Report each line of the entries that includes "standard" by copying it.

Data supplied: Begin

(** * Prezefren: the NLLB local translation service

    A shallow embedding of [scripts/nllb_translator.py]: the [NLLBTranslator]
    class ([__init__], [load_model], [translate]) and the two modes of [main]
    (single-shot JSON on standard input, and the interactive prompt loop).

    The script is glue around three external collaborators: the file system
    ([os.path.exists]), the [transformers]/[torch] model runtime
    ([from_pretrained], the tokenizer call, [generate], [decode]) and the
    process's standard streams ([sys.stdin.read], [input], [print]).  They are
    not code of the script, so they enter the model as the fields of a
    [Runtime]: every definition and theorem below holds for every runtime.
    What the script itself decides (control flow, the language table, the
    keyword arguments it passes, the response dictionaries, which exceptions
    each [try] catches) is written out. *)

From Stdlib Require Import ZArith NArith String Ascii List Lia.
From stdpp Require Import base option list strings gmap.

Local Open Scope string_scope.
Local Open Scope Z_scope.

#[local] Set Warnings "-register-all".

(** ** Python values *)

(** The values that reach the script: what [json.loads] builds, and the [str]
    objects the script makes itself.  A [PDict] lists the items of a [dict] in
    insertion order (the order [json.dumps] prints them in); a float keeps the
    text of its literal, the script never computes with one. *)
Inductive pyval : Type :=
| PNone
| PBool (b : bool)
| PInt (n : Z)
| PFloat (literal : string)
| PStr (s : string)
| PList (items : list pyval)
| PDict (items : list (string * pyval)).

(** [type(v).__name__], as exception messages print it. *)
Definition py_type_name (v : pyval) : string :=
  match v with
  | PNone => "NoneType"
  | PBool _ => "bool"
  | PInt _ => "int"
  | PFloat _ => "float"
  | PStr _ => "str"
  | PList _ => "list"
  | PDict _ => "dict"
  end.

(** [v == s] for a [str] literal [s]: only the equal string compares equal. *)
Definition py_eq_str (v : pyval) (s : string) : bool :=
  match v with
  | PStr t => String.eqb t s
  | _ => false
  end.

(** Lists and dicts are unhashable: using one as a [dict] key raises. *)
Definition hashable (v : pyval) : bool :=
  match v with
  | PList _ | PDict _ => false
  | _ => true
  end.

(** Lookup in a [dict]'s items: the binding of key [k], if any. *)
Fixpoint items_lookup (items : list (string * pyval)) (k : string) : option pyval :=
  match items with
  | [] => None
  | (k', v) :: rest => if String.eqb k' k then Some v else items_lookup rest k
  end.

(** [k in d] for a [dict] given by its items. *)
Definition items_has_key (items : list (string * pyval)) (k : string) : bool :=
  match items_lookup items k with
  | Some _ => true
  | None => false
  end.

(** ** Exceptions *)

(** The exception classes the script distinguishes or raises itself.  The two
    first ones derive from [BaseException] only; every other class derives from
    [Exception]. *)
Inductive exc_class : Type :=
| KeyboardInterrupt
| SystemExit
| JSONDecodeError
| KeyError
| AttributeError
| TypeError
| EOFError
| OtherException (name : string).

(** A raised exception: its class and [str(e)]. *)
Record exn : Type := Exc { exc_type : exc_class; exc_str : string }.

(** [isinstance(e, Exception)]. *)
Definition is_Exception (e : exn) : bool :=
  match exc_type e with
  | KeyboardInterrupt | SystemExit => false
  | _ => true
  end.

(** [isinstance(e, json.JSONDecodeError)]. *)
Definition is_JSONDecodeError (e : exn) : bool :=
  match exc_type e with
  | JSONDecodeError => true
  | _ => false
  end.

(** [isinstance(e, KeyboardInterrupt)]. *)
Definition is_KeyboardInterrupt (e : exn) : bool :=
  match exc_type e with
  | KeyboardInterrupt => true
  | _ => false
  end.

(** The outcome of running a piece of the script: a value, a raised exception,
    or [OutOfFuel] when the bounded unrolling of the interactive loop ran out
    before the loop ended (no other construct produces it). *)
Inductive result (A : Type) : Type :=
| Ok (a : A)
| Raise (e : exn)
| OutOfFuel.
Arguments Ok {A} a.
Arguments Raise {A} e.
Arguments OutOfFuel {A}.

(** ** [str] methods used by the interactive mode

    A Python [str] is a sequence of code points; here it is the Rocq [string]
    of its UTF-8 bytes ([utf8] below is that encoding).  [strip] removes
    leading and trailing whitespace code points, Python's full set: it
    decodes the one, two or three bytes of the code point at each end and
    tests it with [is_space] (no code point of four bytes is whitespace). *)

(** [str.isspace] of one code point: the 29 whitespace characters of Python
    (tab to carriage return, the separators 28 to 31, space, U+0085, U+00A0,
    U+1680, U+2000 to U+200A, U+2028, U+2029, U+202F, U+205F, U+3000). *)
Definition is_space (code : N) : bool :=
  (((9 <=? code) && (code <=? 13)) || ((28 <=? code) && (code <=? 32))
   || (code =? 133) || (code =? 160) || (code =? 5760)
   || ((8192 <=? code) && (code <=? 8202))
   || (code =? 8232) || (code =? 8233) || (code =? 8239) || (code =? 8287)
   || (code =? 12288))%N.

(** A continuation byte of UTF-8 (binary 10xxxxxx). *)
Definition is_continuation (b : N) : bool := ((128 <=? b) && (b <=? 191))%N.

(** The code point of a two-byte and of a three-byte sequence. *)
Definition code2 (b1 b2 : N) : N := ((b1 - 192) * 64 + (b2 - 128))%N.

Definition code3 (b1 b2 b3 : N) : N :=
  ((b1 - 224) * 4096 + (b2 - 128) * 64 + (b3 - 128))%N.

(** The UTF-8 bytes of one code point, and of a sequence of code points. *)
Definition utf8_char (code : N) : string :=
  let byte (n : N) := ascii_of_N n in
  (if code <? 128 then String (byte code) EmptyString
   else if code <? 2048 then
     String (byte (192 + code / 64)) (String (byte (128 + code mod 64)) EmptyString)
   else if code <? 65536 then
     String (byte (224 + code / 4096))
       (String (byte (128 + (code / 64) mod 64))
          (String (byte (128 + code mod 64)) EmptyString))
   else
     String (byte (240 + code / 262144))
       (String (byte (128 + (code / 4096) mod 64))
          (String (byte (128 + (code / 64) mod 64))
             (String (byte (128 + code mod 64)) EmptyString))))%N.

Fixpoint utf8 (codes : list N) : string :=
  match codes with
  | [] => EmptyString
  | code :: rest => utf8_char code +:+ utf8 rest
  end.

(** [str.lstrip()]: drops whitespace code points from the front. *)
Fixpoint lstrip (s : string) : string :=
  match s with
  | EmptyString => EmptyString
  | String c1 s1 =>
      let b1 := N_of_ascii c1 in
      if (b1 <? 128)%N then (if is_space b1 then lstrip s1 else s)
      else
        match s1 with
        | EmptyString => s
        | String c2 s2 =>
            let b2 := N_of_ascii c2 in
            if ((194 <=? b1) && (b1 <? 224))%N && is_continuation b2 then
              (if is_space (code2 b1 b2) then lstrip s2 else s)
            else
              match s2 with
              | EmptyString => s
              | String c3 s3 =>
                  let b3 := N_of_ascii c3 in
                  if ((224 <=? b1) && (b1 <? 240))%N
                     && is_continuation b2 && is_continuation b3
                     && (2048 <=? code3 b1 b2 b3)%N
                  then (if is_space (code3 b1 b2 b3) then lstrip s3 else s)
                  else s
              end
        end
  end.

(** The same from the back, on the reversed bytes: the last byte comes
    first, a lead byte ends the code point. *)
Fixpoint lstrip_reversed (r : string) : string :=
  match r with
  | EmptyString => EmptyString
  | String c1 r1 =>
      let b1 := N_of_ascii c1 in
      if (b1 <? 128)%N then (if is_space b1 then lstrip_reversed r1 else r)
      else if is_continuation b1 then
        match r1 with
        | EmptyString => r
        | String c2 r2 =>
            let b2 := N_of_ascii c2 in
            if ((194 <=? b2) && (b2 <? 224))%N then
              (if is_space (code2 b2 b1) then lstrip_reversed r2 else r)
            else if is_continuation b2 then
              match r2 with
              | EmptyString => r
              | String c3 r3 =>
                  let b3 := N_of_ascii c3 in
                  if ((224 <=? b3) && (b3 <? 240))%N && (2048 <=? code3 b3 b2 b1)%N
                  then (if is_space (code3 b3 b2 b1) then lstrip_reversed r3 else r)
                  else r
              end
            else r
        end
      else r
  end.

(** [str.rstrip()] and [str.strip()]. *)
Definition rstrip (s : string) : string :=
  String.rev (lstrip_reversed (String.rev s)).

Definition strip (s : string) : string := rstrip (lstrip s).

(** [strip] as Python documents it, on the code points themselves: what
    [strip] above is compared with. *)
Definition code_point (code : N) : Prop := (code < 1114112)%N.
(** * condor-hunter: iron condor screening and backtesting

    A shallow embedding of the candidate generator
    ([condor_screener/builders/condor_builder.py]), the backtest simulator
    ([condor_screener/backtest/simulator.py]), the performance aggregator
    ([condor_screener/backtest/metrics.py]) and the earnings-edge analyzer
    ([condor_screener/backtest/earnings_analyzer.py]), with the data model
    they share ([condor_screener/models]).

    Conventions of the embedding.
    - A Python [float] is an exact rational of [Q]; rounding, NaN and the
      infinities are outside the model.  Numeric results are compared with
      [==] ([Qeq]).
    - A [datetime.date] is its day ordinal in [Z]; the difference of two
      dates in days is the difference of the ordinals.
    - A Python exception is the [Raise] case of [result]; [/] is the checked
      division [pydiv], which raises [ZeroDivisionError] on a zero divisor.
    - [date.today()], [date.fromisoformat] and [math.sqrt] come from the
      environment and the standard library: they are Section variables. *)

From Stdlib Require Import ZArith QArith Qminmax Qabs Lqa Lia.
From Stdlib Require Import List String Bool Permutation Sorted.
Import ListNotations.

Open Scope Q_scope.

(* ================================================================== *)
(** * Python values, exceptions and arithmetic *)

Inductive PyError : Type :=
| ValueError (msg : string)
| ZeroDivisionError.

Inductive result (A : Type) : Type :=
| Ok (a : A)
| Raise (e : PyError).

Arguments Ok {A} a.
Arguments Raise {A} e.

Definition bind {A B : Type} (c : result A) (k : A -> result B) : result B :=
  match c with
  | Ok a => k a
  | Raise e => Raise e
  end.

Notation "x <- c ;; k" := (bind c (fun x => k))
  (at level 61, c at next level, right associativity).

(** [a / b] on numbers: true division, [ZeroDivisionError] when [b] is 0. *)
Definition pydiv (a b : Q) : result Q :=
  if Qeq_bool b 0 then Raise ZeroDivisionError else Ok (a / b).

Definition Qltb (x y : Q) : bool := negb (Qle_bool y x).

Infix "<=?" := Qle_bool (at level 70, no associativity) : Q_scope.
Infix "<?" := Qltb (at level 70, no associativity) : Q_scope.
Infix "=?" := Qeq_bool (at level 70, no associativity) : Q_scope.

(** [sum(xs)]: left fold from the integer 0. *)
Definition pysum (xs : list Q) : Q := fold_left Qplus xs 0.

(** [len(xs)] as a number. *)
Definition pylen {A : Type} (xs : list A) : Z := Z.of_nat (List.length xs).
(** The UTF-8 bytes of a string, as numbers. *)
Lemma unquote_percent_encode_aux (keep : ascii -> bool) (s rest : string)
    (pending : list Z) :
  (forall c, keep c = true -> (code c <? 128) = true /\ Ascii.eqb c "%" = false) ->
  unquote_aux (percent_encode keep s ++ rest) pending
  = unquote_aux rest (rev (map code (list_ascii_of_string (utf8_encode s))) ++ pending).
Proof.
  intros K. revert pending. induction s as [|c s IH]; intros pending; [reflexivity|].
  rewrite percent_encode_cons, utf8_encode_cons, append_assoc.
  destruct (keep c) eqn:Kc.
  - destruct (K c Kc) as [A P]. rewrite A.
    cbn [append unquote_aux]. rewrite P, A, IH.
    cbn [list_ascii_of_string map rev]. now rewrite <- app_assoc.
  - unfold percent_char. destruct (code c <? 128).
    + rewrite unquote_percent_byte, IH.
      cbn [list_ascii_of_string map rev]. now rewrite <- app_assoc.
    + rewrite append_assoc, !unquote_percent_byte, IH.
      cbn [list_ascii_of_string map rev]. now rewrite <- !app_assoc.
Qed.

Lemma utf8_decode_char (c : ascii) (bs : list Z) :
  utf8_decode (map code (list_ascii_of_string (utf8_encode (String c ""))) ++ bs) None
  = code c :: utf8_decode bs None.
Proof. each_char c; reflexivity. Qed.

Lemma utf8_encode_app (a b : string) :
  utf8_encode (a ++ b) = utf8_encode a ++ utf8_encode b.
Proof.
  induction a as [|c a IH]; [reflexivity|].
  cbn [append]. rewrite !utf8_encode_cons, IH.
  destruct (code c <? 128); reflexivity.
Qed.

Lemma list_ascii_app (a b : string) :
  list_ascii_of_string (a ++ b) = (list_ascii_of_string a ++ list_ascii_of_string b)%list.
Proof. induction a as [|c a IH]; cbn; [reflexivity|now rewrite IH]. Qed.

(** Decoding the UTF-8 bytes of a string gives its code points back. *)
Lemma utf8_decode_encode (s : string) :
  utf8_decode (map code (list_ascii_of_string (utf8_encode s))) None
  = map code (list_ascii_of_string s).
Proof.
  induction s as [|c s IH]; [reflexivity|].
  change (String c s) with (String c "" ++ s) at 1.
  rewrite utf8_encode_app, list_ascii_app, map_app, utf8_decode_char, IH.
  reflexivity.
Qed.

Data supplied: End

> Response box:
    (single-shot JSON on standard input, and the interactive prompt loop).
    process's standard streams ([sys.stdin.read], [input], [print]).  They are
      environment and the standard library: they are Section variables. *)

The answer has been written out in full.